Exercise inputs: Begin

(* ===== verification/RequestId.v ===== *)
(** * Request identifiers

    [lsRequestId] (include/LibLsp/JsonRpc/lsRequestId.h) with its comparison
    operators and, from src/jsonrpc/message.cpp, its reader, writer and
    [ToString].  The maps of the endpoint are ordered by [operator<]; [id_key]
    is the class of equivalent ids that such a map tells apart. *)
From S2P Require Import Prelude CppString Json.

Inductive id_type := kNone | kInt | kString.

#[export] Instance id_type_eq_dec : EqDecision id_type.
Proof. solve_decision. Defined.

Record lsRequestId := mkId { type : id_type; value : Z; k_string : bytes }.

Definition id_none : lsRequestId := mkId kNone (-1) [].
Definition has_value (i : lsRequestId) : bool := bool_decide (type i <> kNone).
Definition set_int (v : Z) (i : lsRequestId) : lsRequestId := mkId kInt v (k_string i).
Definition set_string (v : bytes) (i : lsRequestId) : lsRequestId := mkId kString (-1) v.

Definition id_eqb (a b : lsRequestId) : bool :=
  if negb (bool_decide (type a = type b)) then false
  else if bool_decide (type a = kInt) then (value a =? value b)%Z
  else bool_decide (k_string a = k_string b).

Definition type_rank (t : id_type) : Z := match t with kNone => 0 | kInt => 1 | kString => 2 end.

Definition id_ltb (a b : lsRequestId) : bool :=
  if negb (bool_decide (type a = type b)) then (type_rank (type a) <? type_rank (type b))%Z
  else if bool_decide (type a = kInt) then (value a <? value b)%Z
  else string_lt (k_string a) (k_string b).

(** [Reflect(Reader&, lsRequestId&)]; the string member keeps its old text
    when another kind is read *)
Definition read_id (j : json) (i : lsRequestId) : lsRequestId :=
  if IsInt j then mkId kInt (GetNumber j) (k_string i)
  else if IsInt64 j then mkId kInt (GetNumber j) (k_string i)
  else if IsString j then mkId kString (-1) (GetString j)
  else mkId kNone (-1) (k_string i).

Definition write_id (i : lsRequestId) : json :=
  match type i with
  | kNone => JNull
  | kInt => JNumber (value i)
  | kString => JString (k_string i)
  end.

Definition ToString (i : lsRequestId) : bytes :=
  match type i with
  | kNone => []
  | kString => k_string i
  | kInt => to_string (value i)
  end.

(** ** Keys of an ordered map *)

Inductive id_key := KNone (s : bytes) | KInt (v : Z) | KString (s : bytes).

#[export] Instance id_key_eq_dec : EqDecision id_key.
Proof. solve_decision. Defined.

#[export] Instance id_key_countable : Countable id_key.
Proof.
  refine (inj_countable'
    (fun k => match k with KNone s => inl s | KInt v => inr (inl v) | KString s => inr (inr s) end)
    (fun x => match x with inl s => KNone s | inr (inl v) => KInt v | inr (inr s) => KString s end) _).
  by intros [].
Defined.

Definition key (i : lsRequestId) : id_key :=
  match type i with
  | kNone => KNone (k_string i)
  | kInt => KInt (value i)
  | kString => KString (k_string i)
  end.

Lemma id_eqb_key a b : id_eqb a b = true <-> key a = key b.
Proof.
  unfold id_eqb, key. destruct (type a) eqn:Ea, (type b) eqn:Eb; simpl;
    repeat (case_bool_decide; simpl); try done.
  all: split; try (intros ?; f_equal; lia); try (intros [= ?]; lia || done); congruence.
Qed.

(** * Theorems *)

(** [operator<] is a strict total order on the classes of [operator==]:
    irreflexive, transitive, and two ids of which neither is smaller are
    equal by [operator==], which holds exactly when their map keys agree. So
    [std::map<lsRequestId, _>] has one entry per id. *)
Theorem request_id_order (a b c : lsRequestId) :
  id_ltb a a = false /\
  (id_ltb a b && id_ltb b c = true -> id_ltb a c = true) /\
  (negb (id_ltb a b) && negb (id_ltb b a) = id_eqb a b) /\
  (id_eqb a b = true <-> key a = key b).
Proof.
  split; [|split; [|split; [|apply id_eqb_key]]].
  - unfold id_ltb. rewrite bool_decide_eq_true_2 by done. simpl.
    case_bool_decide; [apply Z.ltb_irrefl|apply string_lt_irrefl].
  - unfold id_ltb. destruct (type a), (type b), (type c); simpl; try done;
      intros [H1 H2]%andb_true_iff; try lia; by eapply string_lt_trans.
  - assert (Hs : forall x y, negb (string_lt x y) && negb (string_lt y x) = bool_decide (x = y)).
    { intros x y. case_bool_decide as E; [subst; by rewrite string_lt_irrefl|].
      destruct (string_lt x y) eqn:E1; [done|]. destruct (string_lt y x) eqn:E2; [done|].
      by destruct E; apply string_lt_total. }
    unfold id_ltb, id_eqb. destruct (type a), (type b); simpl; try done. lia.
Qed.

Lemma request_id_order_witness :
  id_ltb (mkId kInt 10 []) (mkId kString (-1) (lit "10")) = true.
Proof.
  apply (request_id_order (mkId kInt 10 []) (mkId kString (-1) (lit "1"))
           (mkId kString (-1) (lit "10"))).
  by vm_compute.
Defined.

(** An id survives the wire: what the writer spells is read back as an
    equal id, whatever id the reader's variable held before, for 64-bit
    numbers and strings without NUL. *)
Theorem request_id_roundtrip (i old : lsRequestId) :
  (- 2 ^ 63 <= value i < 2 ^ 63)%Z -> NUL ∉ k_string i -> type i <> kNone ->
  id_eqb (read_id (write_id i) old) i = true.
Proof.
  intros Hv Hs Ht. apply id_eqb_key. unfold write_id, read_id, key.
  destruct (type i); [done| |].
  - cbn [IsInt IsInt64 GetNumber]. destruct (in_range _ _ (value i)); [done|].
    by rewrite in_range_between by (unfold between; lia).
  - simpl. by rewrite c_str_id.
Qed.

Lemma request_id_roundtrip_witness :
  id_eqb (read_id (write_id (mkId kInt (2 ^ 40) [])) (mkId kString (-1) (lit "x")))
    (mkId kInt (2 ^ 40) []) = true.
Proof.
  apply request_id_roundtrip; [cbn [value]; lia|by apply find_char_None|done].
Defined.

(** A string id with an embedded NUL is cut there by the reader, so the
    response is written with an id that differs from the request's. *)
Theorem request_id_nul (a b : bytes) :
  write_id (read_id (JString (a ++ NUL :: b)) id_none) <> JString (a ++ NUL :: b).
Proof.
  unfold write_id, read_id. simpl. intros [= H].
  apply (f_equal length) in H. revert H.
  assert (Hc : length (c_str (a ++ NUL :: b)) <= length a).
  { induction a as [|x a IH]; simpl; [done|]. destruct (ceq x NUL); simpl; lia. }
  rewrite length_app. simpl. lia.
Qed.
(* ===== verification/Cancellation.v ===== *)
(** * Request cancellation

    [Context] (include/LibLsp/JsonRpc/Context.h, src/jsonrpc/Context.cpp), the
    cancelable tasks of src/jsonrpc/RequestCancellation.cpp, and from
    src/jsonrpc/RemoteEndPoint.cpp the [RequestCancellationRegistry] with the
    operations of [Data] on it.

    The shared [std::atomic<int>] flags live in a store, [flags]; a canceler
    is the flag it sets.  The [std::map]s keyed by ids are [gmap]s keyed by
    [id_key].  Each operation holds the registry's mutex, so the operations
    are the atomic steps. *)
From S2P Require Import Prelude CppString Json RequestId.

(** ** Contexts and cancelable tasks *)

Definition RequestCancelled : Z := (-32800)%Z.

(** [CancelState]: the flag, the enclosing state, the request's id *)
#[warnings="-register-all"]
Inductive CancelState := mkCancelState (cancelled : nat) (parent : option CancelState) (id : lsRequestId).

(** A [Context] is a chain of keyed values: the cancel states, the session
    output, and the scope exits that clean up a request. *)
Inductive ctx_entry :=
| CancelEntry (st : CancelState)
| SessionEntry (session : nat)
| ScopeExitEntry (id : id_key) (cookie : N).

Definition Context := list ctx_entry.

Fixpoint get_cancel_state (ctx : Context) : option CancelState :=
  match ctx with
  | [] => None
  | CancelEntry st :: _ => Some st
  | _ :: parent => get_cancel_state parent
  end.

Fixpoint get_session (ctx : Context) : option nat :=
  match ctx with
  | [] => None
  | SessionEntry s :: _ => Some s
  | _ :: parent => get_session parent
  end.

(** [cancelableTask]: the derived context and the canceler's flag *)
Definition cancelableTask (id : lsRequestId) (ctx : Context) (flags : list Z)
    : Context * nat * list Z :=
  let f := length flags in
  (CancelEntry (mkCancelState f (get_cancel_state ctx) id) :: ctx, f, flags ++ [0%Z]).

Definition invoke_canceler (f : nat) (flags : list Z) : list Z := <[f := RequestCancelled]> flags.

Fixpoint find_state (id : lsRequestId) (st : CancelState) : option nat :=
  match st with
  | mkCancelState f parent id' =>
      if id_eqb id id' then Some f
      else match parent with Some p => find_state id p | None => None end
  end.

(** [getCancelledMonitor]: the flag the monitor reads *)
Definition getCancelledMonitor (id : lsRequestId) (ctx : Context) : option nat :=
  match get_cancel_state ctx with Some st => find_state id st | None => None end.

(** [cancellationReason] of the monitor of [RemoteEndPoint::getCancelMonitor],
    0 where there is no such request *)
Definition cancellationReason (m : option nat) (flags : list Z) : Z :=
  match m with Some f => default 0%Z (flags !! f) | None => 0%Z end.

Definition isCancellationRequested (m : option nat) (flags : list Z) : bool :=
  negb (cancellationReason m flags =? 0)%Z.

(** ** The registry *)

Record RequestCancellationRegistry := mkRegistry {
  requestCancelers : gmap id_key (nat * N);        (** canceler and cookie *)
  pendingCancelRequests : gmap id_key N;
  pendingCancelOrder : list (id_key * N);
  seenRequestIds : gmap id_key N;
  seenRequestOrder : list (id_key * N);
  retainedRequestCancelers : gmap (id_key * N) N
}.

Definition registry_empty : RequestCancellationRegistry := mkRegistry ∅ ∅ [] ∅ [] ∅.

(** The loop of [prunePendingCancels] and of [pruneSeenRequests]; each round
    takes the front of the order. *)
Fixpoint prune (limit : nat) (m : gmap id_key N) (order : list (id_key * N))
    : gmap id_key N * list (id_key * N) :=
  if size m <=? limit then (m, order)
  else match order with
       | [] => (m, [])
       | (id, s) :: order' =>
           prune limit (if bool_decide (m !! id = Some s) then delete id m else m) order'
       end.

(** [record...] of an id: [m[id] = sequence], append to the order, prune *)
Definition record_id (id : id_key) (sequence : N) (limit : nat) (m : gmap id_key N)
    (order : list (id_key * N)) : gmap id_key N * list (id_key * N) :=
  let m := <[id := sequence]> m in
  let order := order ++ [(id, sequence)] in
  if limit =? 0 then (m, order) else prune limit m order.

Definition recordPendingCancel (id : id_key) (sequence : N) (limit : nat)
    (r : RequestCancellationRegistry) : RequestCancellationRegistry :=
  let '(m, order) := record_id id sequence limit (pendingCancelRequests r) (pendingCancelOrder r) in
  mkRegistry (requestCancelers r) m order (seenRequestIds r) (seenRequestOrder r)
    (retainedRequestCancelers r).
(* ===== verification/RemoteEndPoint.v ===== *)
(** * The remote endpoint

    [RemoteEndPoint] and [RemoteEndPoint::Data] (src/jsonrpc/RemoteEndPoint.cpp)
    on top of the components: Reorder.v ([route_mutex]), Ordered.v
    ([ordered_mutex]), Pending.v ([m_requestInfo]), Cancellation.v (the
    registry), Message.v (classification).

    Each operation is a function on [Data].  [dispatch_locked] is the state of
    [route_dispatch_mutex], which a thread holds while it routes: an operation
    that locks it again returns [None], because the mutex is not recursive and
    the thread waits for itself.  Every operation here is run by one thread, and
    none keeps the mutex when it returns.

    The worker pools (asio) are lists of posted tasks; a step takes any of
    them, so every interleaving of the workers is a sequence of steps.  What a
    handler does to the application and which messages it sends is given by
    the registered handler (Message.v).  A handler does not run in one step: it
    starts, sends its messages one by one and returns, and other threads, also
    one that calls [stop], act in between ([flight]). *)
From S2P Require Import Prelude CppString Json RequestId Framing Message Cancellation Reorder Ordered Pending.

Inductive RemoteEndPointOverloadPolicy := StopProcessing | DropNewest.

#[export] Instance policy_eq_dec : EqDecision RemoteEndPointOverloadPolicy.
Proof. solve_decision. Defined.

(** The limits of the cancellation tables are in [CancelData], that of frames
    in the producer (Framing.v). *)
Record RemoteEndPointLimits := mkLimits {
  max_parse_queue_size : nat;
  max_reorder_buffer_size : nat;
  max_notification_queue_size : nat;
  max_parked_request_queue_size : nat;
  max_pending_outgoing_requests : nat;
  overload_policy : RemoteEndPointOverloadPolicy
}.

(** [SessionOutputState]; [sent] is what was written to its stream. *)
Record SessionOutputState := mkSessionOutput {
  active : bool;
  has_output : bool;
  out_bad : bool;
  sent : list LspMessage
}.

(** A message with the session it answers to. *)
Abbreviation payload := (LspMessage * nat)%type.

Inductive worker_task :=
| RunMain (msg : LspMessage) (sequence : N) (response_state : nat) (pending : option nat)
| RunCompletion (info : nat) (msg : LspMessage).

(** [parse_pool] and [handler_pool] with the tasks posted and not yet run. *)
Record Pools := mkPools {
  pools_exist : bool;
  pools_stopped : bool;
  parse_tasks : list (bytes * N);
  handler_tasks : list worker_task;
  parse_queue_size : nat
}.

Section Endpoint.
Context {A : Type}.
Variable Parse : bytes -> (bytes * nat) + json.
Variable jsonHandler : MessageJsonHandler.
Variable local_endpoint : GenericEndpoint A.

Exercise inputs: End

A word-for-word copy of the lines above from the one with "Theorem request_id_nul (a" through the one with "Definition cancelableTask (id", inclusive, is the only output wanted.

Theorem request_id_nul (a b : bytes) :
  write_id (read_id (JString (a ++ NUL :: b)) id_none) <> JString (a ++ NUL :: b).
Proof.
  unfold write_id, read_id. simpl. intros [= H].
  apply (f_equal length) in H. revert H.
  assert (Hc : length (c_str (a ++ NUL :: b)) <= length a).
  { induction a as [|x a IH]; simpl; [done|]. destruct (ceq x NUL); simpl; lia. }
  rewrite length_app. simpl. lia.
Qed.
(* ===== verification/Cancellation.v ===== *)
(** * Request cancellation

    [Context] (include/LibLsp/JsonRpc/Context.h, src/jsonrpc/Context.cpp), the
    cancelable tasks of src/jsonrpc/RequestCancellation.cpp, and from
    src/jsonrpc/RemoteEndPoint.cpp the [RequestCancellationRegistry] with the
    operations of [Data] on it.

    The shared [std::atomic<int>] flags live in a store, [flags]; a canceler
    is the flag it sets.  The [std::map]s keyed by ids are [gmap]s keyed by
    [id_key].  Each operation holds the registry's mutex, so the operations
    are the atomic steps. *)
From S2P Require Import Prelude CppString Json RequestId.

(** ** Contexts and cancelable tasks *)

Definition RequestCancelled : Z := (-32800)%Z.

(** [CancelState]: the flag, the enclosing state, the request's id *)
#[warnings="-register-all"]
Inductive CancelState := mkCancelState (cancelled : nat) (parent : option CancelState) (id : lsRequestId).

(** A [Context] is a chain of keyed values: the cancel states, the session
    output, and the scope exits that clean up a request. *)
Inductive ctx_entry :=
| CancelEntry (st : CancelState)
| SessionEntry (session : nat)
| ScopeExitEntry (id : id_key) (cookie : N).

Definition Context := list ctx_entry.

Fixpoint get_cancel_state (ctx : Context) : option CancelState :=
  match ctx with
  | [] => None
  | CancelEntry st :: _ => Some st
  | _ :: parent => get_cancel_state parent
  end.

Fixpoint get_session (ctx : Context) : option nat :=
  match ctx with
  | [] => None
  | SessionEntry s :: _ => Some s
  | _ :: parent => get_session parent
  end.

(** [cancelableTask]: the derived context and the canceler's flag *)
Definition cancelableTask (id : lsRequestId) (ctx : Context) (flags : list Z)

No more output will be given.